Por Francisco Ortiz Arroba / @panchoora
El vecino que me tocó en suerte tiene un teatro en casa. ¡No, no es uno de esos que se conectan a la tele, hablo de un teatro de verdad! Es la casa de artes Clownpilo. Esa noche solo tuve que abrir y cerrar mi puerta para ver una obra de clown.
El cielo estaba tironeado de estrellas, como bambalinas, aun con la luna compitiendo con su luz. No había butacas, solo unas sillas plásticas que esperaban su turno para ser usadas por algún espectador risueño. Al fondo, donde la penumbra jugaría más tarde a la cuerda floja, una nariz roja brilló como el primer botón de un rosal. Era Tito, un hombre, digamos, más alto que esbelto.

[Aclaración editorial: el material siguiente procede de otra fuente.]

(* ===================================================================== *)
(** * Owner provisioning *)
(* ===================================================================== *)

Lemma nibble_range (q : Q) :
  (0 <= q)%Q -> (q < 1)%Q -> 0 <= Js.Math_floor (q * 16) < 16.
Proof.
  intros H0 H1. unfold Js.Math_floor. split.
  - change 0 with (Qfloor 0). apply Qfloor_resp_le.
    apply Qmult_le_0_compat; [exact H0|discriminate].
  - assert (H : (inject_Z (Qfloor (q * 16)) < inject_Z 16)%Q).
    { eapply Qle_lt_trans; [apply Qfloor_le|].
      change (inject_Z 16) with (1 * 16)%Q.
      apply Qmult_lt_compat_r; [reflexivity|exact H1]. }
    now rewrite <- Zlt_Qlt in H.
Qed.

Lemma nibbles_range (random : nat -> Q) :
  in_unit_interval random -> Forall (fun n => 0 <= n < 16) (nibbles random).
Proof.
  intros H. unfold nibbles. apply Forall_forall. intros n Hn.
  apply in_map_iff in Hn as [i [<- _]].
  destruct (H i). now apply nibble_range.
Qed.

Lemma nibbles_length (random : nat -> Q) : List.length (nibbles random) = 64%nat.
Proof. unfold nibbles. now rewrite length_map, length_seq. Qed.

(** A nibble prints as one hexadecimal digit that reads back as itself. *)
Lemma toString16_nibble (n : Z) :
  0 <= n < 16 ->
  exists c, Js.toString16 n = String c ""
            /\ Double.digit_value c = Some n
            /\ Address.is_hex_digit c = true.
Proof.
  intros H.
  assert (Hk : (Z.to_nat n < 16)%nat) by lia.
  rewrite <- (Z2Nat.id n) by lia.
  set (k := Z.to_nat n) in *. clearbody k. clear H.
  do 16 (destruct k as [|k]; [eexists; repeat split|]). lia.
Qed.

Lemma join_cons (x : string) (xs : list string) :
  Js.join (x :: xs) = x ++ Js.join xs.
Proof.
  unfold Js.join. destruct xs as [|y ys]; cbn [String.concat].
  - clear. induction x as [|c x IH]; [reflexivity|]. cbn. now rewrite <- IH.
  - reflexivity.
Qed.

Lemma hex_value_digits (ns : list Z) (acc : Z) :
  Forall (fun n => 0 <= n < 16) ns ->
  Double.hex_value acc (Js.join (map Js.toString16 ns))
  = Some (fold_left (fun a d => 16 * a + d) ns acc).
Proof.
  intros H. revert acc. induction H as [|n ns Hn _ IH]; intros acc; [reflexivity|].
  cbn [map]. rewrite join_cons.
  destruct (toString16_nibble n Hn) as [c [-> [Hd _]]].
  cbn [String.append Double.hex_value]. rewrite Hd. apply IH.
Qed.

Lemma digits_length (ns : list Z) :
  Forall (fun n => 0 <= n < 16) ns ->
  String.length (Js.join (map Js.toString16 ns)) = List.length ns.
Proof.
  induction 1 as [|n ns Hn _ IH]; [reflexivity|].
  cbn [map]. rewrite join_cons.
  destruct (toString16_nibble n Hn) as [c [-> _]].
  cbn. now rewrite IH.
Qed.

Lemma digits_all_hex (ns : list Z) :
  Forall (fun n => 0 <= n < 16) ns ->
  Address.all_hex (Js.join (map Js.toString16 ns)) = true.
Proof.
  induction 1 as [|n ns Hn _ IH]; [reflexivity|].
  cbn [map]. rewrite join_cons.
  destruct (toString16_nibble n Hn) as [c [-> [_ Hc]]].
  cbn [String.append Address.all_hex]. now rewrite Hc, IH.
Qed.

Lemma substring_all (s : string) : substring 0 (String.length s) s = s.
Proof. induction s as [|c s IH]; [reflexivity|]. cbn. now rewrite IH. Qed.

Lemma key_prefix (body : string) : substring 0 2 ("0x" ++ body) = "0x".
Proof. destruct body; reflexivity. Qed.

Lemma randomPrivateKey_digits (random : nat -> Q) :
  randomPrivateKey random = "0x" ++ Js.join (map Js.toString16 (nibbles random)).
Proof. unfold randomPrivateKey, nibbles. now rewrite map_map. Qed.

(** The generated key always has the shape of a private key: ["0x"] and
    sixty-four hexadecimal digits. *)
Lemma randomPrivateKey_shape (random : nat -> Q) :
  in_unit_interval random ->
  String.length (randomPrivateKey random) = 66%nat
  /\ substring 0 2 (randomPrivateKey random) = "0x"
  /\ Address.all_hex (substring 2 64 (randomPrivateKey random)) = true
  /\ Double.scalar_of_key (randomPrivateKey random) = Some (scalar (nibbles random)).
Proof.
  intros H. apply nibbles_range in H.
  pose proof (digits_length _ H) as Hlen. rewrite nibbles_length in Hlen.
  rewrite randomPrivateKey_digits.
  set (body := Js.join (map Js.toString16 (nibbles random))) in *.
  assert (Hsub : substring 2 64 ("0x" ++ body) = body).
  { change (substring 2 64 ("0x" ++ body)) with (substring 0 64 body).
    rewrite <- Hlen. apply substring_all. }
  split.
  { change (String.length ("0x" ++ body)) with (S (S (String.length body))).
    now rewrite Hlen. }
  split; [apply key_prefix|].
  split; [rewrite Hsub; now apply digits_all_hex|].
  unfold Double.scalar_of_key. rewrite Hsub.
  rewrite key_prefix.
  change (String.length ("0x" ++ body)) with (S (S (String.length body))).
  rewrite Hlen.
  change (("0x" =? "0x")%string && (66 =? 66)%nat)%bool with true. cbv iota.
  unfold body, scalar. exact (hex_value_digits (nibbles random) 0 H).
Qed.

Section Owner.

Variable sdk : Sdk.
Variable random : nat -> Q.

(** The stub logs, waits for its 1500 ms timer, and then stands or falls
  with [privateKeyToAccount] on the generated key. *)
Lemma getBiometricOwner_result :
result (getBiometricOwner sdk random)
= privateKeyToAccount sdk (randomPrivateKey random).
Proof.
unfold_action.
destruct (privateKeyToAccount sdk (randomPrivateKey random)); reflexivity.
Qed.

Lemma getBiometricOwner_delay :
exists rest,
  events (getBiometricOwner sdk random)
  = ConsoleLog ["Simulating biometric prompt for owner key..."]
      :: SetTimeout 1500 :: Suspend
      :: CallPrivateKeyToAccount (randomPrivateKey random) :: rest.
Proof.
unfold_action.
destruct (privateKeyToAccount sdk (randomPrivateKey random));
  eexists; reflexivity.
Qed.

End Owner.

(** With the scalar check of the real library, the stub returns an
    identity exactly when the sixty-four nibbles spell a scalar in
    [1, n-1]. *)
Lemma getBiometricOwner_succeeds_iff (random : nat -> Q) :
  in_unit_interval random ->
  (exists owner, result (getBiometricOwner Double.sdk random) = Ok owner)
  <-> 0 < scalar (nibbles random) < Double.secp256k1_n.
Proof.
  intros H. rewrite getBiometricOwner_result.
  destruct (randomPrivateKey_shape random H) as [_ [_ [_ Hk]]].
  cbn [privateKeyToAccount Double.sdk]. unfold Double.privateKeyToAccount.
  rewrite Hk.
  destruct (Z.ltb_spec 0 (scalar (nibbles random)));
    destruct (Z.ltb_spec (scalar (nibbles random)) Double.secp256k1_n);
    cbn [andb]; split; try lia; try (intros [o Ho]; discriminate Ho);
    intros _; eexists; reflexivity.
Qed.

(** C8.  When all sixty-four draws of [Math.random()] are 0, the stub
    builds the all-zero key; [privateKeyToAccount] rejects the scalar 0,
    and the promise returned by [getBiometricOwner] rejects: owner
    provisioning does not always succeed. *)
Theorem getBiometricOwner_rejects_on_zero_key :
  in_unit_interval Double.zero
  /\ randomPrivateKey Double.zero
     = "0x0000000000000000000000000000000000000000000000000000000000000000"
  /\ result (getBiometricOwner Double.sdk Double.zero) = Throw Double.invalid_key
  /\ status (click Double.constants Double.sdk Double.zero initial OnCreateVault)
     = "Initialization Failed".
Proof.
  split; [intros i; split; [apply Qle_refl|reflexivity]|].
  repeat split.
Qed.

Su cuerpo era un garabato: piernas largas, flacas y más blancas que la leche en polvo. Sus brazos eran dos prolongados péndulos que simulaban las manecillas de un reloj medio loco. Vestía un pantalón corto que cubría con las justas sus miserias, camiseta sin mangas y un simulacro de vuelos a lo Luis XVI y unos zapatos negros moldeados a la medida de sus pies gigantones.
Fracásate conmigo es más que un divertido espectáculo de clown. Es una celebración al amor, a ese amor que no cuestiona sino que construye. Es un mundo donde todos tienen derecho a amar y a ser amados, sin discriminación, sin llanto.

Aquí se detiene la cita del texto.